On Jul 23, 2008, at 6:12 PM, Michael Bayer wrote:
>
> On Jul 23, 2008, at 5:27 PM, Sergey Schetinin wrote:
>
>> Here's a snippet from paste.httpserver
>>
>> try:
>> content_length = int(self.headers.get('Content-
>> Length', '0'))
>> except ValueError:
>> content_length = 0
>> if not hasattr(self.connection, 'get_context'):
>> rfile = LimitedLengthFile(rfile, content_length)
>>
>> This means that if there's no Content-Length request header the
>> request body would not be available anyway (cropped to zero length).

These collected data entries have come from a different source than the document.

Definition str_value (v : path_value) : string :=
  match v with
  | AsStr s => s
  | AsPath p => str p
  end.

(** The calls that leave the script, in the order they are made. *)
Inductive call : Type :=
  | CallYOLO (model_path : string)
  | CallExport (args : export_args)
  | CallMkdir (p : PurePath)
  | CallMove (src dst : string)
  | CallImportOnnx
  | CallOnnxLoad (path : string)
  | CallCheckModel.

Record world : Type := {
  fs : node;
  stdout : list string;
  calls : list call
}.

(** Everything the script takes from outside. *)
Record environment : Type := {
  cwd : loc;
  (** [from ultralytics import YOLO] *)
  import_ultralytics : option exn;
  (** [YOLO(model_path)] *)
  YOLO : node → string → result yolo_model;
  (** [model.export(...)]: the file tree it leaves and what it returns *)
  export : yolo_model → export_args → node → node * result string;
  (** [import onnx] *)
  import_onnx : option exn;
  (** [onnx.load(path)] *)
  onnx_load : node → string → result onnx_model;
  (** [onnx.checker.check_model(m)] *)
  check_model : onnx_model → option exn;
  (** [repr] of a list of strings, and of a list of integers and strings *)
  repr_names : list string → string;
  repr_shape : list (Z + string) → string
}.

(** ** The monad of the script *)

Definition M (A : Type) : Type := world → world * result A.

#[export] Instance M_ret : MRet M := λ A a w, (w, Ok a).

#[export] Instance M_bind : MBind M := λ A B f m w,
  match m w with
  | (w', Ok a) => f a w'
  | (w', Raised e) => (w', Raised e)
  end.

Definition raise {A : Type} (e : exn) : M A := λ w, (w, Raised e).

(** [try: m  except Exception as e: h e] *)
Definition try_except {A : Type} (m : M A) (h : exn → M A) : M A := λ w,
  match m w with
  | (w', Ok a) => (w', Ok a)
  | (w', Raised e) => h e w'
  end.

Definition print (s : string) : M unit := λ w,
  ({| fs := fs w; stdout := stdout w ++ [s]; calls := calls w |}, Ok tt).

Definition log (c : call) : M unit := λ w,
  ({| fs := fs w; stdout := stdout w; calls := calls w ++ [c] |}, Ok tt).

(** A library call that reads the file tree. *)
Definition reading {A : Type} (f : node → result A) : M A := λ w, (w, f (fs w)).

(** A library call that changes the file tree when it succeeds. *)
Definition writing (f : node → result node) : M unit := λ w,
  match f (fs w) with
  | Ok r => ({| fs := r; stdout := stdout w; calls := calls w |}, Ok tt)
  | Raised e => (w, Raised e)
  end.

(** A library call that may change the file tree even when it raises. *)
Definition acting {A : Type} (f : node → node * result A) : M A := λ w,
  ({| fs := (f (fs w)).1; stdout := stdout w; calls := calls w |}, (f (fs w)).2).

(** [if c: m] *)
Definition when (c : bool) (m : M unit) : M unit := if c then m else mret tt.

(** [for x in l: f x] *)
Fixpoint for_each {A : Type} (l : list A) (f : A → M unit) : M unit :=
  match l with
  | [] => mret tt
  | x :: l' => f x ;; for_each l' f
  end.

(** ** The script *)

Section Script.

Variable env : environment.

(** *** Library calls, each entered in the call log *)

(** [p.exists()] *)
Definition Path_exists (p : PurePath) : M bool :=
  reading (λ r, Ok (os_path_exists (cwd env) (str p) r)).

(** [YOLO(model_path)] *)
Definition call_YOLO (model_path : string) : M yolo_model :=
  log (CallYOLO model_path) ;;
  reading (λ r, YOLO env r model_path).

(** [model.export(...)] with the given keyword arguments *)
Definition call_export (model : yolo_model) (args : export_args) : M string :=
  log (CallExport args) ;;
  acting (export env model args).

(** [p.mkdir(parents=True, exist_ok=True)] *)
Definition call_mkdir (p : PurePath) : M unit :=
  log (CallMkdir p) ;;
  writing (path_mkdir (cwd env) p).

(** [shutil.move(src, dst)] *)
Definition call_move (src dst : string) : M unit :=
  log (CallMove src dst) ;;
  writing (shutil_move (cwd env) src dst).

(** [import onnx] *)
Definition call_import_onnx : M unit :=
  log CallImportOnnx ;;
  match import_onnx env with
  | Some e => raise e
  | None => mret tt
  end.

(** [onnx.load(path)] *)
Definition call_onnx_load (path : string) : M onnx_model :=
  log (CallOnnxLoad path) ;;
  reading (λ r, onnx_load env r path).

(** [onnx.checker.check_model(m)] *)
Definition call_check_model (m : onnx_model) : M unit :=
  log CallCheckModel ;;
  match check_model env m with
  | Some e => raise e
  | None => mret tt
  end.

(** *** [convert_yolo_to_onnx] *)

(** Lines 41-54: load the model and print what it is. *)
Definition load_model (model_path : string) : M yolo_model :=
  try_except
    (model ← call_YOLO model_path;
     print "✓ Model loaded successfully!" ;;
     print (nl +:+ "Model Information:") ;;
     print ("  Type: " +:+ default "YOLO" (model_type model)) ;;
     match names model with
     | Some ns =>
         print ("  Classes: " +:+ str_int (Z.of_nat (length ns)) +:+ " classes") ;;
         print (if bool_decide (5 < Z.of_nat (length ns))
                then "  Class names: " +:+ repr_names env (take 5 ns) +:+ "..."
                else "  Class names: " +:+ repr_names env ns)
     | None => mret tt
     end ;;
     mret model)
    (λ e, raise (Exn RuntimeError ("Failed to load YOLO model: " +:+ str_exn e))).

>> If you're using paste.httpserver you can just write middleware to
>> reject requests with Content-Length too big. I'd recommend using
>> WebOb
>> as it would make this task rather trivial (under 10 lines of code I
>> think).
>
> hey.....that would work ! I didn't pick up earlier that
> LimitedLengthFile cuts off at the length given.
>
> This would probably be a good replacement for that given in the Pylons
> recipe (also don't need the cgi.maxlen either...which is not well
> documented).
I've illustrated what I've done for this here:
http://wiki.pylonshq.com/display/pylonscookbook/A+Better+Way+To+Limit+File+Upload+Size
I have a feeling that returning HttpBadRequest might have been the
issue within the "DirectCascade" middleware as well as far as closing
out the client connection, but in any case its better to not have to
hack into existing middleware (or to rely upon cgi.maxlen).